[Stored records]
========

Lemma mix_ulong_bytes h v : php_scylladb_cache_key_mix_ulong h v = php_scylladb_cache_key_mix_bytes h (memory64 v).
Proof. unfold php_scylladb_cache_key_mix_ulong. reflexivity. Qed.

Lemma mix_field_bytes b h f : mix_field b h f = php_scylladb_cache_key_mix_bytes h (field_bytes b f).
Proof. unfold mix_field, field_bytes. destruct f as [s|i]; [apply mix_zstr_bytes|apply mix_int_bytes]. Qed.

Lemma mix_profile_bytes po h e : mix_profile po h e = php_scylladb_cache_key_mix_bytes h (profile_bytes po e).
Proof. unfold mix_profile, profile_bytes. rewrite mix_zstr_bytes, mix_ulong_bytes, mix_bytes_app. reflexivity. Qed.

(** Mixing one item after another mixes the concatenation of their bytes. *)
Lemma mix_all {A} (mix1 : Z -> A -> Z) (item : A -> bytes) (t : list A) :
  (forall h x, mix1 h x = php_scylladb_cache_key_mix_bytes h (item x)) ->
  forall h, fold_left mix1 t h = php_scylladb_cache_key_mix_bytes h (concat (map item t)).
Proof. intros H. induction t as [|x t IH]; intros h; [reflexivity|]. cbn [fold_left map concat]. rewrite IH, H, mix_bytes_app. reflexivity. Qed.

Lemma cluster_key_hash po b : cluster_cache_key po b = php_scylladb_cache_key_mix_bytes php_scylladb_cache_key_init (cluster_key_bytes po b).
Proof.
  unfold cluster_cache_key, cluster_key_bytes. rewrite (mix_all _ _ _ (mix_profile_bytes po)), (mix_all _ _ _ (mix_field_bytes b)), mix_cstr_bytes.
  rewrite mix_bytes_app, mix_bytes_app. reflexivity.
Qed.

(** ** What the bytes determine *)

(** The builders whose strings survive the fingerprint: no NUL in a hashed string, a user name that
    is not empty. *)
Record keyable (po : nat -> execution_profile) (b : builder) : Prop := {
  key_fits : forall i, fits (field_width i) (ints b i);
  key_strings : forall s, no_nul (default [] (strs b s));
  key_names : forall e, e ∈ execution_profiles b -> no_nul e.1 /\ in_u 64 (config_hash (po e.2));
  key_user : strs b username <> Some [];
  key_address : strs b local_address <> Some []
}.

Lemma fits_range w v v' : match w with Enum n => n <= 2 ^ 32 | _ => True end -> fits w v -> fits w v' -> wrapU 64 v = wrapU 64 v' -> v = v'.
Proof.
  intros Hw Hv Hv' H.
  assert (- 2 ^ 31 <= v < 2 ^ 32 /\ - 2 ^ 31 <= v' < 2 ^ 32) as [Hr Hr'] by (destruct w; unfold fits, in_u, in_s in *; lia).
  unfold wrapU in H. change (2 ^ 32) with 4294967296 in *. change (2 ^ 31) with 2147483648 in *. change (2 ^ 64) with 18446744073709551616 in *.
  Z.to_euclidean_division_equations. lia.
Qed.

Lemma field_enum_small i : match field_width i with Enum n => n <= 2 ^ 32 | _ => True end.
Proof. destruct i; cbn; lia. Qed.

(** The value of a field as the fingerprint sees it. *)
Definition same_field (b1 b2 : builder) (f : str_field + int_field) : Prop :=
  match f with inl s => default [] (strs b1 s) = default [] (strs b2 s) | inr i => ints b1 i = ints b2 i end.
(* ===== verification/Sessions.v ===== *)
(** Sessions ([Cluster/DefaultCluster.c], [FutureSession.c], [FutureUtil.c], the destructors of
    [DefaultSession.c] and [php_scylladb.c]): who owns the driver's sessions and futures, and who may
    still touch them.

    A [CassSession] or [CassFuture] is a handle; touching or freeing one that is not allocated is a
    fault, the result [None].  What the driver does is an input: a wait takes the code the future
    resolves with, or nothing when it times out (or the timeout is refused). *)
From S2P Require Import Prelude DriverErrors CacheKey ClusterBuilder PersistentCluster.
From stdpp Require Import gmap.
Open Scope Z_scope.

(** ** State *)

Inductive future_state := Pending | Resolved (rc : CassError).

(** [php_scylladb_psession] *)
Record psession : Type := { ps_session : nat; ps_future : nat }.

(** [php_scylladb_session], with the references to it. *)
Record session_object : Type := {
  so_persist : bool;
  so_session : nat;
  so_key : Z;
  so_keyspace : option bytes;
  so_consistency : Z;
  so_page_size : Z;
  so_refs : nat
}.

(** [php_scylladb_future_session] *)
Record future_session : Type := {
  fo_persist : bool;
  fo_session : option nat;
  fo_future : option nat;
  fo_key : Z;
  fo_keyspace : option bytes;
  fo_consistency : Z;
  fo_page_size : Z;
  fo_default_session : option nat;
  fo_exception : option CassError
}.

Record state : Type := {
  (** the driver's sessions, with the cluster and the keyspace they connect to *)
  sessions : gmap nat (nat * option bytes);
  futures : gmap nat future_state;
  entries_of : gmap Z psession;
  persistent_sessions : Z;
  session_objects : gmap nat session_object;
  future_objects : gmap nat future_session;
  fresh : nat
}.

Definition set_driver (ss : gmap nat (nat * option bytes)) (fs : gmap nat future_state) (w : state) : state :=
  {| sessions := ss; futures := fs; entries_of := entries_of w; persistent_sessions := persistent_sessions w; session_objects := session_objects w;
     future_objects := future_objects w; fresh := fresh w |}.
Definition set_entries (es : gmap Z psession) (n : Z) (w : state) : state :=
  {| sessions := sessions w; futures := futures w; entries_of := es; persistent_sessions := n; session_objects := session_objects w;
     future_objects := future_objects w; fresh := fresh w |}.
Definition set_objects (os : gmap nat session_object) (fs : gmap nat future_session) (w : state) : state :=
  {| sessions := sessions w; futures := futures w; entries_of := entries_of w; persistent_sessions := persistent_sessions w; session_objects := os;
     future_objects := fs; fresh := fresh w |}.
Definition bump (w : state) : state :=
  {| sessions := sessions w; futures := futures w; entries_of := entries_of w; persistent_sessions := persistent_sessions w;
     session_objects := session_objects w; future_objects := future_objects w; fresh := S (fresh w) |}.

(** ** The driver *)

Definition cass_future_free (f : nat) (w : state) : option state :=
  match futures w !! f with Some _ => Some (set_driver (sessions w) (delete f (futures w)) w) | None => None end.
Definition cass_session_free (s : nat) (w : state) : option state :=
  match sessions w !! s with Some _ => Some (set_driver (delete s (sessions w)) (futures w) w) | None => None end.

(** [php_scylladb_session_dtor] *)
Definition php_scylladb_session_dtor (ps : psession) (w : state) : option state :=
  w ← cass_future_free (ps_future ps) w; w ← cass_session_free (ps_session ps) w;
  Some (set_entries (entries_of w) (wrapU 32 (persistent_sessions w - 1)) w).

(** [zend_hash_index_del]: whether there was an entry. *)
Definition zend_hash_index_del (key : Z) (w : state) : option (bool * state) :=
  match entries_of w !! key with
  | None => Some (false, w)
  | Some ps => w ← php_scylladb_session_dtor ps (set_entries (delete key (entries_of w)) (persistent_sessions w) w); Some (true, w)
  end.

========

▶ [Task requirements]: The answer is the line containing "(** [zend_hash_index_del]: whether" together with every line after it in the records, repeated exactly and with nothing else.

▶ [Task result]:
(** [zend_hash_index_del]: whether there was an entry. *)
Definition zend_hash_index_del (key : Z) (w : state) : option (bool * state) :=
  match entries_of w !! key with
  | None => Some (false, w)
  | Some ps => w ← php_scylladb_session_dtor ps (set_entries (delete key (entries_of w)) (persistent_sessions w) w); Some (true, w)
  end.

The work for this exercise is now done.